● **Task description**
For the entries that follow, give the number of lines holding the string "MkState" and nothing more.

..............................

(* ===== verification/Externals.v ===== *)
(** * The code the pallets rely on and the repository does not contain

    Each class names the operations of a third-party crate that the sources call;
    each [...Laws] class states the documented behaviour of those operations that the
    theorems use. The instances at the end are concrete functions that satisfy the
    laws: the witnesses of the theorems run on them. *)

From S2P Require Import Prelude Currency.

(** ** [sp_arithmetic::FixedU128] (the types [Price], [Ratio] and [Rate]) *)

Class FixedPoint : Type := {
  FP : Type;
  fp_zero : FP;
  fp_leb : FP -> FP -> bool;
  fp_checked_from_rational : Z -> Z -> option FP;
  fp_saturating_mul_int : FP -> Z -> Z;
  fp_checked_mul_int : FP -> Z -> option Z;
  fp_saturating_mul : FP -> FP -> FP;
  fp_saturating_from_integer : Z -> FP
}.

(** [FixedU128] is a [u128] of units of [1 / DIV]; conversions round down, and a
    result that does not fit is [None] or the maximum. *)
Class FixedPointLaws (F : FixedPoint) : Type := {
  fp_inner : FP -> Z;
  fp_div : Z;
  fp_div_pos : 0 < fp_div;
  fp_inner_range r : in_uint 128 (fp_inner r);
  fp_inner_zero : fp_inner fp_zero = 0;
  fp_leb_inner a b : fp_leb a b = (fp_inner a <=? fp_inner b);
  fp_from_rational_floor n d r :
    0 <= n -> 0 <= d -> fp_checked_from_rational n d = Some r -> 0 < d /\ fp_inner r * d <= n * fp_div;
  fp_saturating_mul_int_floor r n :
    0 <= n -> fp_saturating_mul_int r n = Z.min (fp_inner r * n / fp_div) (umax 128);
  fp_checked_mul_int_floor r n v :
    0 <= n -> fp_checked_mul_int r n = Some v -> v = fp_inner r * n / fp_div /\ v <= umax 128
}.

(** [unwrap_or_default]. *)
Definition fp_or_default `{FixedPoint} (o : option FP) : FP := default fp_zero o.

(** ** [primitive_types::U256] *)

Class U256Ops : Type := {
  U256 : Type;
  u256_from : Z -> U256;
  u256_one : U256;
  u256_saturating_mul : U256 -> U256 -> U256;
  u256_saturating_add : U256 -> U256 -> U256;
  u256_saturating_sub : U256 -> U256 -> U256;
  u256_checked_div : U256 -> U256 -> option U256;
  u256_checked_add : U256 -> U256 -> option U256;
  u256_try_into_u128 : U256 -> option Z
}.

Class U256Laws (U : U256Ops) : Type := {
  u256_val : U256 -> Z;
  u256_val_range a : in_uint 256 (u256_val a);
  u256_from_val n : in_uint 128 n -> u256_val (u256_from n) = n;
  u256_one_val : u256_val u256_one = 1;
  u256_mul_val a b : u256_val (u256_saturating_mul a b) = sat_mul 256 (u256_val a) (u256_val b);
  u256_add_val a b : u256_val (u256_saturating_add a b) = sat_add 256 (u256_val a) (u256_val b);
  u256_sub_val a b : u256_val (u256_saturating_sub a b) = sat_sub (u256_val a) (u256_val b);
  u256_div_val a b : u256_val <$> u256_checked_div a b = checked_div (u256_val a) (u256_val b);
  u256_checked_add_val a b :
    u256_val <$> u256_checked_add a b = checked_add 256 (u256_val a) (u256_val b);
  u256_try_into_val a :
    u256_try_into_u128 a = if u256_val a <=? umax 128 then Some (u256_val a) else None
}.

(** ** [orml_traits::MultiCurrency] and the account references of [frame_system] *)

Class MultiCurrency (L X AccountId : Type) : Type := {
  mc_total_issuance : CurrencyId -> L -> Z;
  mc_free_balance : CurrencyId -> AccountId -> L -> Z;
  mc_transfer : CurrencyId -> AccountId -> AccountId -> Z -> M L X unit;
  mc_deposit : CurrencyId -> AccountId -> Z -> M L X unit;
  mc_withdraw : CurrencyId -> AccountId -> Z -> M L X unit
}.

Class FrameSystem (L AccountId : Type) : Type := {
  block_number : L -> Z;
  inc_consumers : AccountId -> L -> option L;
  dec_consumers : AccountId -> L -> L
}.

(** A transfer moves its amount: the receiver gains at least that, nobody but the
    sender loses anything, and other currencies are untouched. A sender whose
    remaining dust is kept (the accounts of the dust whitelist, [keeps_dust]) loses
    the amount and no more. Deposits and withdrawals change one account and the
    issuance of one currency. The consumer counters carry no balance. *)
Class MultiCurrencyLaws (L X AccountId : Type) `{MultiCurrency L X AccountId}
    `{FrameSystem L AccountId} : Type := {
  keeps_dust : AccountId -> bool;
  mc_free_nonneg c a l : 0 <= mc_free_balance c a l;
  mc_issuance_nonneg c l : 0 <= mc_total_issuance c l;
  mc_transfer_issuance c from to v l l' c' :
    mc_transfer c from to v l = (Ok tt, l') -> mc_total_issuance c' l' = mc_total_issuance c' l;
  mc_transfer_other_currency c from to v l l' c' a :
    mc_transfer c from to v l = (Ok tt, l') -> c' <> c ->
    mc_free_balance c' a l' = mc_free_balance c' a l;
  mc_transfer_bystander c from to v l l' a :
    mc_transfer c from to v l = (Ok tt, l') -> a <> from ->
    mc_free_balance c a l <= mc_free_balance c a l';
  mc_transfer_receiver c from to v l l' :
    mc_transfer c from to v l = (Ok tt, l') -> from <> to ->
    mc_free_balance c to l + v <= mc_free_balance c to l';
  mc_transfer_sender c from to v l l' :
    mc_transfer c from to v l = (Ok tt, l') -> 0 <= v -> keeps_dust from = true ->
    mc_free_balance c from l - v <= mc_free_balance c from l';
  mc_failed_transfer c from to v l r l' :
    mc_transfer c from to v l = (r, l') -> r <> Ok tt -> l' = l;
  mc_deposit_free c who v l l' c' a :
    mc_deposit c who v l = (Ok tt, l') -> 0 <= v ->
    mc_free_balance c' a l <= mc_free_balance c' a l';
  mc_deposit_issuance c who v l l' c' :
    mc_deposit c who v l = (Ok tt, l') -> 0 <= v ->
    mc_total_issuance c' l' = mc_total_issuance c' l + (if currency_eqb c c' then v else 0);
  mc_withdraw_other c who v l l' c' a :
    mc_withdraw c who v l = (Ok tt, l') -> c' <> c \/ a <> who ->
    mc_free_balance c' a l <= mc_free_balance c' a l';
  mc_withdraw_covered c who v l l' :
    mc_withdraw c who v l = (Ok tt, l') -> v <= mc_total_issuance c l;
  mc_withdraw_issuance c who v l l' c' :
    mc_withdraw c who v l = (Ok tt, l') -> 0 <= v ->
    mc_total_issuance c' l' = mc_total_issuance c' l - (if currency_eqb c c' then v else 0);
  mc_failed_deposit c who v l x l' :
    mc_deposit c who v l = (Err x, l') -> l' = l;
  inc_consumers_free who l l' c a :
    inc_consumers who l = Some l' -> mc_free_balance c a l' = mc_free_balance c a l;
  dec_consumers_free who l c a : mc_free_balance c a (dec_consumers who l) = mc_free_balance c a l;
  dec_consumers_issuance who l c : mc_total_issuance c (dec_consumers who l) = mc_total_issuance c l
}.

(** ** Currencies of a part of the state

    A pallet that sits between the currencies and their user: what holds of the
    currencies of a part of a state holds of the whole. *)

Section Part.
Context {L S X E A : Type} `{!MultiCurrency L X A} `{!FrameSystem L A}.
Variables (part : S -> L) (put : L -> S -> S) (inj : X -> E).

Definition part_currency : MultiCurrency S E A := {|
  mc_total_issuance c s := mc_total_issuance c (part s);
  mc_free_balance c a s := mc_free_balance c a (part s);
  mc_transfer c from to v := zoom part put inj (mc_transfer c from to v);
  mc_deposit c who v := zoom part put inj (mc_deposit c who v);
  mc_withdraw c who v := zoom part put inj (mc_withdraw c who v)
|}.

Definition part_system : FrameSystem S A := {|
  block_number s := block_number (part s);
  inc_consumers a s := (fun l => put l s) <$> inc_consumers a (part s);
  dec_consumers a s := put (dec_consumers a (part s)) s
|}.

Hypothesis part_put : forall l s, part (put l s) = l.
Hypothesis put_part : forall s, put (part s) s = s.

Lemma part_ok {B : Type} (m : M L X B) (s : S) b s' :
  zoom part put inj m s = (Ok b, s') -> m (part s) = (Ok b, part s').
Proof. rewrite zoom_ok. intros (l & Hm & ->). by rewrite part_put. Qed.

Lemma part_not_ok (m : M L X unit) (s : S) r s' :
  (forall q l, m (part s) = (q, l) -> q <> Ok tt -> l = part s) ->
  zoom part put inj m s = (r, s') -> r <> Ok tt -> s' = s.
Proof.
  intros Hm. unfold zoom. destruct (m (part s)) as [q l]. intros Hrun Hr.
  rewrite (Hm q l eq_refl) in Hrun by (intros ->; congruence).
  rewrite put_part in Hrun. by destruct q; simplify_eq.
Qed.

Lemma part_laws `{!MultiCurrencyLaws L X A} : @MultiCurrencyLaws S E A part_currency part_system.
Proof.
  refine {| keeps_dust := keeps_dust |}; simpl; intros *.
  - apply mc_free_nonneg.
  - apply mc_issuance_nonneg.
  - intros Hl%part_ok. by apply (mc_transfer_issuance _ _ _ _ _ _ _ Hl).
  - intros Hl%part_ok. by apply (mc_transfer_other_currency _ _ _ _ _ _ _ _ Hl).
  - intros Hl%part_ok. by apply (mc_transfer_bystander _ _ _ _ _ _ _ Hl).
  - intros Hl%part_ok. by apply (mc_transfer_receiver _ _ _ _ _ _ Hl).
  - intros Hl%part_ok. by apply (mc_transfer_sender _ _ _ _ _ _ Hl).
  - apply part_not_ok. intros q k Hl. by apply (mc_failed_transfer _ _ _ _ _ _ _ Hl).
  - intros Hl%part_ok. by apply (mc_deposit_free _ _ _ _ _ _ _ Hl).
  - intros Hl%part_ok. by apply (mc_deposit_issuance _ _ _ _ _ _ Hl).
  - intros Hl%part_ok. by apply (mc_withdraw_other _ _ _ _ _ _ _ Hl).
  - intros Hl%part_ok. by apply (mc_withdraw_covered _ _ _ _ _ Hl).
  - intros Hl%part_ok. by apply (mc_withdraw_issuance _ _ _ _ _ _ Hl).
  - unfold zoom. destruct (mc_deposit c who v (part l)) as [[u|y|] k] eqn:Hd; try done. intros [= _ <-].
    apply mc_failed_deposit in Hd as ->. apply put_part.
  - destruct (inc_consumers who (part l)) as [k|] eqn:Hi; [|done]. intros [= <-].
    rewrite part_put. by apply (inc_consumers_free _ _ _ _ _ Hi).
  - rewrite part_put. apply dec_consumers_free.
  - rewrite part_put. apply dec_consumers_issuance.
Defined.

End Part.

(** ** [support::DEXIncentives]: what the DEX asks of the incentives pallet *)

Class DEXIncentives (L X AccountId : Type) : Type := {
  do_deposit_dex_share : AccountId -> CurrencyId -> Z -> M L X unit;
  do_withdraw_dex_share : AccountId -> CurrencyId -> Z -> M L X unit
}.

(** Staking shares moves balances of the share currency only; unstaking may also pay
    rewards, from the accounts set aside for them ([pays_rewards]). *)
Class DEXIncentivesLaws (L X AccountId : Type) `{MultiCurrency L X AccountId}
    `{DEXIncentives L X AccountId} : Type := {
  pays_rewards : AccountId -> bool;
  di_deposit_other who lp v l l' c a :
    do_deposit_dex_share who lp v l = (Ok tt, l') -> c <> lp ->
    mc_free_balance c a l' = mc_free_balance c a l;
  di_withdraw_other who lp v l l' c a :
    do_withdraw_dex_share who lp v l = (Ok tt, l') -> c <> lp -> pays_rewards a = false ->
    mc_free_balance c a l <= mc_free_balance c a l';
  di_withdraw_issuance who lp v l l' c :
    do_withdraw_dex_share who lp v l = (Ok tt, l') ->
    mc_total_issuance c l' = mc_total_issuance c l
}.

(** ** Concrete instances *)

Definition DIV : Z := 10 ^ 18.

Definition fix_trunc (v : Z) : Z := Z.max 0 (Z.min v (umax 128)).

(** Values kept in range by construction, so that every law holds of every value. *)
Record fixed : Type := MkFixed { fixed_raw : Z }.

Definition fixed_inner (r : fixed) : Z := fix_trunc (fixed_raw r).

#[global] Instance fixed_u128 : FixedPoint := {
  FP := fixed;
  fp_zero := MkFixed 0;
  fp_leb a b := fixed_inner a <=? fixed_inner b;
  fp_checked_from_rational n d :=
    if d =? 0 then None
    else if n * DIV / d <=? umax 128 then Some (MkFixed (n * DIV / d)) else None;
  fp_saturating_mul_int r n := Z.min (fixed_inner r * n / DIV) (umax 128);
  fp_checked_mul_int r n :=
    if fixed_inner r * n / DIV <=? umax 128 then Some (fixed_inner r * n / DIV) else None;
  fp_saturating_mul a b := MkFixed (Z.min (fixed_inner a * fixed_inner b / DIV) (umax 128));
  fp_saturating_from_integer n := MkFixed (Z.min (n * DIV) (umax 128))
}.
(* ===== verification/EvmMeter.v ===== *)
(** * The storage meter of the EVM

    [lib-serml/evm/evm/src/runner/storage_meter.rs]: what a contract call writes and
    clears is counted in bytes, and the deposit for it moves between the reserve of the
    transaction's origin and the contracts. Every nested call has a meter of its own
    whose handler is the meter of its caller, and whose outermost handler moves the
    money. The chain of [&mut dyn StorageMeterHandler] borrows is a list: the meters of
    the callers, innermost first, with the storage of the chain at the end. *)

From Stdlib Require Import String.
From S2P Require Import Prelude.

Abbreviation H160 := Z.

(** [DispatchError: From<&str>]. *)
Class DispatchErrorStr (E : Type) : Type := { dispatch_other : string -> E }.

(** [trait StorageMeterHandler], as the outermost handler implements it. *)
Class StorageMeterHandler (W E : Type) : Type := {
  reserve_storage : Z -> M W E unit;
  unreserve_storage : Z -> Z -> Z -> M W E unit;
  charge_storage : H160 -> Z -> Z -> M W E unit
}.

(** [struct StorageMeter]; its [handler] is the next meter of the chain. *)
Record StorageMeter (E : Type) : Type := MkMeter {
  contract : H160;
  limit : Z;
  total_used : Z;
  self_used : Z;
  total_refunded : Z;
  self_refunded : Z;
  result : option E
}.

Arguments MkMeter {E}.
Arguments contract {E}.
Arguments limit {E}.
Arguments total_used {E}.
Arguments self_used {E}.
Arguments total_refunded {E}.
Arguments self_refunded {E}.
Arguments result {E}.

(** A meter, the chain of its handlers, and the storage behind them; and the rest of the
    memory of the code that runs ([G]: its gasometers), which like the meters is not part
    of the storage. *)
Record Metered (W G E : Type) : Type := MkMetered {
  meter : StorageMeter E;
  handlers : list (StorageMeter E);
  memory : G;
  world : W
}.

Arguments MkMetered {W G E}.
Arguments meter {W G E}.
Arguments handlers {W G E}.
Arguments memory {W G E}.
Arguments world {W G E}.

Section Meter.
Context {W G E : Type} `{!DispatchErrorStr E} `{!StorageMeterHandler W E}.

Abbreviation St := (Metered W G E).
Arguments MkState {L AccountId}.
Arguments accounts {L AccountId}.
Arguments contract_storage_sizes {L AccountId}.
Arguments account_storages {L AccountId}.
Arguments codes {L AccountId}.
Arguments code_infos {L AccountId}.
Arguments network_contract_index {L AccountId}.
Arguments extrinsic_origin {L AccountId}.
Arguments events {L AccountId}.
Arguments chain {L AccountId}.

(** The constants of the runtime, its origins, and the hash of the EVM. *)
Record Config (X AccountId Origin : Type) : Type := MkConfig {
  new_contract_extra_bytes : Z;
  storage_deposit_per_byte : Z;
  max_code_size : Z;
  chain_id : Z;
  network_contract_source : H160;
  developer_deposit_amount : Z;
  deployment_fee : Z;
  treasury_account : AccountId;
  ethereum_compatibility : bool;
  keccak : bytes -> H256;
  signed_by : Origin -> option AccountId;
  is_root : Origin -> bool;
  is_network_contract_origin : Origin -> bool;
  is_free_deployment_origin : Origin -> bool;
  bad_origin : X
}.

Arguments MkConfig {X AccountId Origin}.
Arguments new_contract_extra_bytes {X AccountId Origin}.
Arguments storage_deposit_per_byte {X AccountId Origin}.
Arguments max_code_size {X AccountId Origin}.
Arguments chain_id {X AccountId Origin}.
Arguments network_contract_source {X AccountId Origin}.
Arguments developer_deposit_amount {X AccountId Origin}.
Arguments deployment_fee {X AccountId Origin}.
Arguments treasury_account {X AccountId Origin}.
Arguments ethereum_compatibility {X AccountId Origin}.
Arguments keccak {X AccountId Origin}.
Arguments signed_by {X AccountId Origin}.
Arguments is_root {X AccountId Origin}.
Arguments is_network_contract_origin {X AccountId Origin}.
Arguments is_free_deployment_origin {X AccountId Origin}.
Arguments bad_origin {X AccountId Origin}.

(** ** Writes *)

Section Writes.
Context {L AccountId : Type}.
Abbreviation St := (State L AccountId).

Definition set_accounts (f : gmap H160 AccountInfo -> gmap H160 AccountInfo) (s : St) : St :=
  MkState (f (accounts s)) (contract_storage_sizes s) (account_storages s) (codes s) (code_infos s)
    (network_contract_index s) (extrinsic_origin s) (events s) (chain s).
(** [do_set_code]. The account is taken out by [Accounts::mutate] before the closure runs
    and written back after it, whatever the closure did to the storage meanwhile. *)
Definition do_set_code (root_or_signed : option AccountId) (contract : H160) (code : bytes) : Run unit :=
  let! taken := gets (fun s => accounts s !! contract) in
  let! account_info := ok_or taken (inl ContractNotFound) in
  let! contract_info := ok_or (contract_info account_info) (inl ContractNotFound) in
  let! source :=
    match root_or_signed with
    | Some signer =>
        let! mapped := gets (fun s => get_evm_address signer (chain s)) in
        let! current := ok_or mapped (inl AddressNotMapped) in
        do! ensure (maintainer contract_info =? current) (inl NoPermission) in
        do! ensure (negb (deployed contract_info)) (inl ContractAlreadyDeployed) in
        ret current
    | None => ret (network_contract_source cfg)
    end in
  do! (if keccak cfg code =? code_hash contract_info then ret tt
       else
         do! ensure (wrap 32 (Z.of_nat (length code)) <=? max_code_size cfg) (inl ContractExceedsMaxCodeSize) in
         do! create_at_address source code 0 contract 2100000 100000 in
         ret tt) in
  modify (put_account contract taken).

Definition set_code (o : Origin) (contract : H160) (code : bytes) : Run unit :=
  transactional (
    let! root_or_signed := ensure_root_or_signed cfg o in
    do! do_set_code root_or_signed contract code in
    modify (deposit_event (ContractSetCode contract))).

(** ** [EVMTrait::execute]: calls from other pallets *)

Inductive ExecutionMode : Type := ExecuteMode | ViewMode | EstimateGasMode.

End Handler.

(** The configuration of the interpreter is the runtime's, but for [estimate]. *)
Definition execution_config (mode : ExecutionMode) : EvmConfig :=
  match mode with
  | EstimateGasMode => {| call_l64_after_gas := call_l64_after_gas SETHEUM_CONFIG;
                          call_stipend := call_stipend SETHEUM_CONFIG; estimate := true |}
  | _ => SETHEUM_CONFIG
  end.

Record InvokeContext : Type := MkInvokeContext {
  invoke_contract : H160;
  invoke_sender : H160;
  invoke_origin : H160
}.

Section EVMTrait.
Context {L X AccountId Origin : Type} `{!AddressMapping L AccountId} `{!NativeCurrency L X AccountId}.
Context `{G : Gasometers} `{!Interpreter L AccountId}.
Context `{!DispatchErrorStr (EvmError + X)} `{!DispatchErrorInto (EvmError + X)}.
Variable cfg : Config X AccountId Origin.
Lemma call_closure_keeps c K N N' code_address transfer input target_gas context (run : HM (ExitReason * bytes)) :
  (match transfer with Some _ => static <> true | None => True end) -> N' + wp <= N ->
  runs c K (N - wp) N' run -> closure c K N N' (call_closure code_address transfer input target_gas context run).
Proof.
  intros Hf HN Hrun. unfold call_closure.
  eapply try_or_rollback_closure.
  { instantiate (1 := N). destruct transfer; [by apply transfer_attempt|by apply runs_attempt, runs_ret]. }
  eapply try_or_rollback_closure; [apply runs_attempt, on_caller_gas_runs|].
  eapply closure_bind with (N1 := N - wp).
  { intros s r s' Hs. destruct (precompiles_execute _ _ _ _ _) as [r0 w] eqn:Hp. intros [= <- <-].
    apply good_world with N; [done|]. intros HN0. eapply inv_precompile; [exact Hp|]. by rewrite Z.sub_add. }
  intros [[[[s out] cost]|e|]|].
  - eapply try_or_rollback_closure; [apply runs_attempt, on_gas_runs|].
    apply return_gas_closure, closure_commit. lia.
  - apply closure_abandon.
  - apply closure_panic.
  - eapply closure_bind; [exact Hrun|]. intros [reason out]. destruct reason; try apply closure_abandon.
    + by apply return_gas_closure, closure_commit.
    + eapply closure_bind; [apply on_caller_gas_runs|]. intros _. apply closure_abandon.
Qed.

Lemma handler_create_runs c K N N' is_static scheme value target_gas (sub : Context -> HM (ExitReason * bytes)) :
  (static = true -> is_static = true) -> N' + wc <= N -> (forall ctx, quiet (sub ctx)) ->
  (forall ctx K', runs (address ctx) K' N (N' + wc) (sub ctx)) ->
  runs c K N N' (handler_create cfg config v is_static c scheme value target_gas sub).
Proof.
  intros Hst HN Hq Hsub. destruct inv_weights as (_ & Hwc & _). unfold handler_create.
  destruct is_static; [apply runs_ret; lia|].
  assert (static <> true) as Hf by (intros E; by discriminate (Hst E)).
  eapply runs_bind; [apply read_gas_runs|]. intros g. cbv zeta.
  eapply runs_bind; [apply on_gas_runs|]. intros [u|e|]; [|apply runs_ret; lia|apply triple_panic].
  eapply runs_bind; [apply get_runs|]. intros s0.
  destruct (create_address cfg scheme (world s0)) as [a|e|]; [|apply runs_ret; lia|apply triple_panic].
  eapply runs_bind; [by apply nonce_runs|]. intros _.
  apply sub_transaction_runs; [lia|by apply quiet_create_closure|]. intros K'.
  apply create_closure_keeps; [done|lia|]. apply (Hsub (MkContext a c value)).
Qed.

..............................

● **Task output**
2